Na pia chamara-se Aurora; Onda era o nome que lhe deram
nos salões.
Por que? A culpa era dela e de
Shakespeare; dela, que o mereceu; de Shakespeare, que o aplicou à instabilidade
dos corações femininos.
Tinha um coração capaz de abrigar
seiscentos cavaleiros em dia de temporal, e até sem temporal. Batessem-lhe à
porta, que a hospitaleira castelã abria sem maior indagação. Dava ao peregrino
água para os pés, pão alvo e vinho puro para o estômago, leito macio e aquecido
para o corpo. Mas, depois disto, fechava-se muito bem fechada em sua alcova, e,
rezando a Deus pela paz dos viajantes alojados, dormia tranqüila em seu leito
solitário.
De
tais facilidades em dar asilo a uns, mesmo quando outros ainda estavam sob o
teto hospitaleiro, é que lhe nasceu a
denominação que serve de título a estas páginas.
Pérfida como a onda, disse um dia um dos enganados, vendo-a passar em um
carro e indo parar à porta do Wallerstein.
O nome pegou.
Ora, vejamos, em minha
imparcialidade de historiador, se esta denominação lhe quadrava.
Coitadinha! não precisava
muito tempo para ler-lhe nos olhos, adivinhar-lhe os gestos, traduzir-lhe nos
sorrisos, a vivacidade, a dissimulação, a afabilidade que constituem o tipo da
moça namoradeira.
Via-se que ela conhecia a fundo
esta arte de atrair e prender os corações e as vontades com um simples volver
de olhos, um simples meneio de leque.
Dera-lhe Deus uma beleza que
era a sua base de operações. Não é que a beleza seja absolutamente necessária.
Sei de alguém que reconheceu uma mulher cujas feições examinadas, uma por uma,
não tinham traço algum de beleza; mas que sabia mover uns olhos que Deus lhe
deu e de que ela, seja dito em honra da verdade, fazia um mau uso. Tão mau, que
este alguém em questão, depois de se apaixonar por eles, achou-se um dia sem
coração e sem futuro.
Se era assim com aquela, o que
não seria com esta, que, além de um par de olhos vivíssimos, formosíssimos,
eloqüentíssimos, possuía as verdadeiras formas de beleza feminina?
Onda
sabia que tinha os olhos bonitos: volvia-os a cada momento; sabia que possuía
mãos de princesa: consertava os cabelos de minuto a minuto; sabia que possuía
uns dentes e uma boca divinos: sorria a propósito de cada coisa; sabia que os
seus pés eram dos mais perfeitos: procurava não sujar o vestido quando descia
do carro.
De modo que, amigos ou
estranhos, pobres ou ricos, poetas ou prosas, velhos ou moços, todas as
criaturas que pertenciam ao sexo do autor e do leitor destas linhas, ficavam
fascinados, presos, apaixonados.
Ela cuidava extremamente de
pôr em relevo a sua beleza mediante os inventos da arte. Era assinante dos
melhores jornais de modas e freguesa das melhores casas de novidades elegantes.
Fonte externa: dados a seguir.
(* ===== verification/Shell.v ===== *)
(** The shell (sh.c): runcmd, getcmd and main, as programs of User.v.

    Their behaviour is given by the processes they make: a job says, for one
    process, what it writes, which processes it forks and waits for, and which
    program it becomes with which open files.  File descriptors are resolved on
    the way, with the kernel's rule that the lowest free one is taken
    (find_fd of Sysfile.v).  The reference is a function on commands that never
    mentions descriptors: it passes the files for input, output and errors
    down the command. *)

From ITree Require Import Core.ITreeDefinition.
From S2P Require Import Prelude Word Mem Fs Sysfile Printf Sh User.

Local Open Scope Z_scope.

(** ** sh.c *)

Definition shell_panic {A} (s : string) : prog A :=
  uprintf 2 (ln "%s") [Str (chr s)] ≫= fun _ => exit.

Definition fork1 : prog Z :=
  call SFork ≫= fun pid => if pid =? -1 then shell_panic "fork" else mret pid.

(** [str_at] gives the string at a pointer into the command line.  A command is
    never null, and has one of the five types. *)
Fixpoint runcmd (str_at : list Z -> str) (c : cmd) : prog Empty_set :=
  match c with
  | EXEC argv =>
      match argv with
      | [] => exit
      | w :: _ =>
          call (SExec (str_at (q w)) (map (fun w => str_at (q w)) argv)) ≫= fun _ =>
          uprintf 2 (ln "exec %s failed") [Str (str_at (q w))] ≫= fun _ =>
          exit
      end
  | REDIR c r =>
      call (SClose (rfd r)) ≫= fun _ =>
      call (SOpen (str_at (q (file r))) (mode r)) ≫= fun fd =>
      if fd <? 0 then uprintf 2 (ln "open %s failed") [Str (str_at (q (file r)))] ≫= fun _ => exit
      else runcmd str_at c
  | LIST l r =>
      fork1 ≫= fun pid =>
      if pid =? 0 then runcmd str_at l
      else
        call SWait ≫= fun _ =>
        runcmd str_at r
  | PIPE l r =>
      call SPipe ≫= fun '(res, (p0, p1)) =>
      if res <? 0 then shell_panic "pipe"
      else
        fork1 ≫= fun pid =>
        if pid =? 0 then
          call (SClose 1) ≫= fun _ =>
          call (SDup p1) ≫= fun _ =>
          call (SClose p0) ≫= fun _ =>
          call (SClose p1) ≫= fun _ =>
          runcmd str_at l
        else
          fork1 ≫= fun pid =>
          if pid =? 0 then
            call (SClose 0) ≫= fun _ =>
            call (SDup p0) ≫= fun _ =>
            call (SClose p0) ≫= fun _ =>
            call (SClose p1) ≫= fun _ =>
            runcmd str_at r
          else
            call (SClose p0) ≫= fun _ =>
            call (SClose p1) ≫= fun _ =>
            call SWait ≫= fun _ =>
            call SWait ≫= fun _ =>
            exit
  | BACK c =>
      fork1 ≫= fun pid =>
      if pid =? 0 then runcmd str_at c else exit
  end.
Distinga-se porém: a minha heroína era casquilha para ser namoradeira, o que é
alguma coisa diferente da casquilha por casquilhice. Se me é lícito aplicar uma
fórmula séria, direi que há entre as duas espécies a diferença que vai do
princípio de arte pela arte ao principio de arte pela moral.
Onda
sabia que o espírito do homem deixa-se prender facilmente pelos atrativos
artificiais juntos aos atrativos naturais, e não deixava de aumentar pela cifra
da elegância a unidade da beleza com que a natureza a dotara.
Acrescente-se a isto, que Onda
possuía um gosto apuradíssimo. Mesmo na escolha dos mais simples trajares
revelava-se nela a discrição, o acerto, a boa mão, para usar de uma expressão popular.
Ora, não se resiste facilmente
a quem reúne tantos predicados; e se a simples presença bastava para prender, o
que não era quando aquela boca se abria, como uma taça de mel do Himeto, e
destilava, não digo palavras, gotas de pura ambrosia do céu?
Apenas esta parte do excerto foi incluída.